◆ **EXERCISE REQUIREMENTS**: From the first line of the material below to the line containing "Hn]. exists t'. split; [|done].", repeat every line exactly and add nothing.

◆ **LISTED RECORDS**:
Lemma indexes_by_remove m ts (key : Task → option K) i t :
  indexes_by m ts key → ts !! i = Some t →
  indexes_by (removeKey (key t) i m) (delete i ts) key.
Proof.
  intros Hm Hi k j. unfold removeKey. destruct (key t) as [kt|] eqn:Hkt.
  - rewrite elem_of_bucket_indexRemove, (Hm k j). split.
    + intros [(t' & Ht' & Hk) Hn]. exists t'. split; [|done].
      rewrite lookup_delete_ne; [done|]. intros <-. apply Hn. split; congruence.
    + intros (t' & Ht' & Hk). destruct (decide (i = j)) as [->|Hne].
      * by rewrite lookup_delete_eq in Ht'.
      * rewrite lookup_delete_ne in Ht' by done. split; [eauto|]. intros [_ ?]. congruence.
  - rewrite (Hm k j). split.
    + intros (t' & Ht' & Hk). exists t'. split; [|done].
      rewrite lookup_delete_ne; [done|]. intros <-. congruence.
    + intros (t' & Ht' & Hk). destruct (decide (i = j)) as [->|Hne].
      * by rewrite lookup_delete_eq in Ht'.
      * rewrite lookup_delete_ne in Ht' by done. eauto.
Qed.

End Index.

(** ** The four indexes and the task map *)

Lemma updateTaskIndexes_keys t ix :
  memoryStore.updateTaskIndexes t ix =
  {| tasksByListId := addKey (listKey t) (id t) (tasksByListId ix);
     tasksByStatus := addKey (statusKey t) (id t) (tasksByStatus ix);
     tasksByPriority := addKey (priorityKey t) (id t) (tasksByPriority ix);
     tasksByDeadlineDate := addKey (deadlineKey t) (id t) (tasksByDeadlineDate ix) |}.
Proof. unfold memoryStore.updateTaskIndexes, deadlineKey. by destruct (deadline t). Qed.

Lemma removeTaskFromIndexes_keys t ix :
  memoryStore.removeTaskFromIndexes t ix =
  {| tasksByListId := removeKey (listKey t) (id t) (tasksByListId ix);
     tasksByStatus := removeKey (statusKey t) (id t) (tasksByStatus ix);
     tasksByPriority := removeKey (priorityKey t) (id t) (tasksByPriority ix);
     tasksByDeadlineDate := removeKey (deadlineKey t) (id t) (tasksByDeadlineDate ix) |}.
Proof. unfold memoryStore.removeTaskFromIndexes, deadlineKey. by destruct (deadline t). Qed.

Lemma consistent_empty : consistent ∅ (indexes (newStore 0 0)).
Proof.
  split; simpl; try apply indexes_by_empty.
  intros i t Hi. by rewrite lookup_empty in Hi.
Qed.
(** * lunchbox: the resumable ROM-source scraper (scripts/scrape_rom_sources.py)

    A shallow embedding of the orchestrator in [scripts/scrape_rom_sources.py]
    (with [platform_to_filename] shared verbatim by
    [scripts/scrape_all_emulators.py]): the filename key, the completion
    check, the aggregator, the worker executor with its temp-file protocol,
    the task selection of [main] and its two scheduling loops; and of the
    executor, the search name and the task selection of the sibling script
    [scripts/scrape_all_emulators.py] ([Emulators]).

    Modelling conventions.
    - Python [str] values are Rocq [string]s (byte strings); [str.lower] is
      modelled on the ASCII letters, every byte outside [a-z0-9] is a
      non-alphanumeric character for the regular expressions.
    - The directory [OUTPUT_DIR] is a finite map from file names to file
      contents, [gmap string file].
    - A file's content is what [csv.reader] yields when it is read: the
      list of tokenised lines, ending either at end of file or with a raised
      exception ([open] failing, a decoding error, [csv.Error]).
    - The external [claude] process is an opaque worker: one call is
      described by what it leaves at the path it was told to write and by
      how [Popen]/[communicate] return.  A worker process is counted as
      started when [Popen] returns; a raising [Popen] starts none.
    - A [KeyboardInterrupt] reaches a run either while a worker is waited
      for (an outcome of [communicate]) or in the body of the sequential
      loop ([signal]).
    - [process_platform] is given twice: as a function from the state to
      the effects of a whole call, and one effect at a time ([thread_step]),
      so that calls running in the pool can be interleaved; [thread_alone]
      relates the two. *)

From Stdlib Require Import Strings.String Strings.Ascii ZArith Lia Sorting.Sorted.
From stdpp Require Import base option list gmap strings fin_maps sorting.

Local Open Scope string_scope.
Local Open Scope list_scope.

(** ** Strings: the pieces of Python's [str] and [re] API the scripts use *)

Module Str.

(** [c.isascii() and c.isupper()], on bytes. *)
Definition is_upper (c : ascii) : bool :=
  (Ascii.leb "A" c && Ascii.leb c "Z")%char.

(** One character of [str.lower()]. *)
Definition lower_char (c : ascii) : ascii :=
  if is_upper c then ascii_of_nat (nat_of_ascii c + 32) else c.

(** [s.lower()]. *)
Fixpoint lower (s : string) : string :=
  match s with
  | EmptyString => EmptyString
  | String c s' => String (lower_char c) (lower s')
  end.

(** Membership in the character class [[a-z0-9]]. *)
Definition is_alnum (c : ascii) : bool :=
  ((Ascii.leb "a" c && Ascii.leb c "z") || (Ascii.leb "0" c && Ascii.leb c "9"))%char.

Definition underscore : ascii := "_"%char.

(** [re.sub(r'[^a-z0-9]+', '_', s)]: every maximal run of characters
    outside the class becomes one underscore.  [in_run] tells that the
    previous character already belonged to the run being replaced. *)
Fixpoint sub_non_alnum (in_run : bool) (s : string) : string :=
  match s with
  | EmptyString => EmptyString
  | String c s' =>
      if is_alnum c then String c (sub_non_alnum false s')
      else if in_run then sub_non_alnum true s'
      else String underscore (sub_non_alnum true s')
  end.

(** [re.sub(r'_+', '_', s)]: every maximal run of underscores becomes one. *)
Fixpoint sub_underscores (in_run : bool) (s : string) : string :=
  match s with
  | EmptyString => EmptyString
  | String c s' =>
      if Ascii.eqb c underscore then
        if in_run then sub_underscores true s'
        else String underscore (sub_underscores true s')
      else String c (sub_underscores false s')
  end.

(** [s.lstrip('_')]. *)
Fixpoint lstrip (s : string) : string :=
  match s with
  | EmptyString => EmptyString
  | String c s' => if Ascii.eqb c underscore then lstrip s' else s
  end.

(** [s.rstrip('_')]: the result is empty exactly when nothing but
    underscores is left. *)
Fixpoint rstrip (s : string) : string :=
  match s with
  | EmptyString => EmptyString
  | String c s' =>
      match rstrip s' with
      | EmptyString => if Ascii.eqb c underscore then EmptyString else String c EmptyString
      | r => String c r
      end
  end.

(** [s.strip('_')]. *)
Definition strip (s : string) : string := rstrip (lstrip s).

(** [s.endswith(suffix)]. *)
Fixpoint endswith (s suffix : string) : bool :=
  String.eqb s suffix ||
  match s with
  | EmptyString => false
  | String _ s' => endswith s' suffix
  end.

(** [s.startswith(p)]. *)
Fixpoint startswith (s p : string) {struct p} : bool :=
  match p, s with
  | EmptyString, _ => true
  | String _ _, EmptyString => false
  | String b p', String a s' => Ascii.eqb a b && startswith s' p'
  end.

◆ **SOLUTION**:
Lemma indexes_by_remove m ts (key : Task → option K) i t :
  indexes_by m ts key → ts !! i = Some t →
  indexes_by (removeKey (key t) i m) (delete i ts) key.
Proof.
  intros Hm Hi k j. unfold removeKey. destruct (key t) as [kt|] eqn:Hkt.
  - rewrite elem_of_bucket_indexRemove, (Hm k j). split.
    + intros [(t' & Ht' & Hk) Hn]. exists t'. split; [|done].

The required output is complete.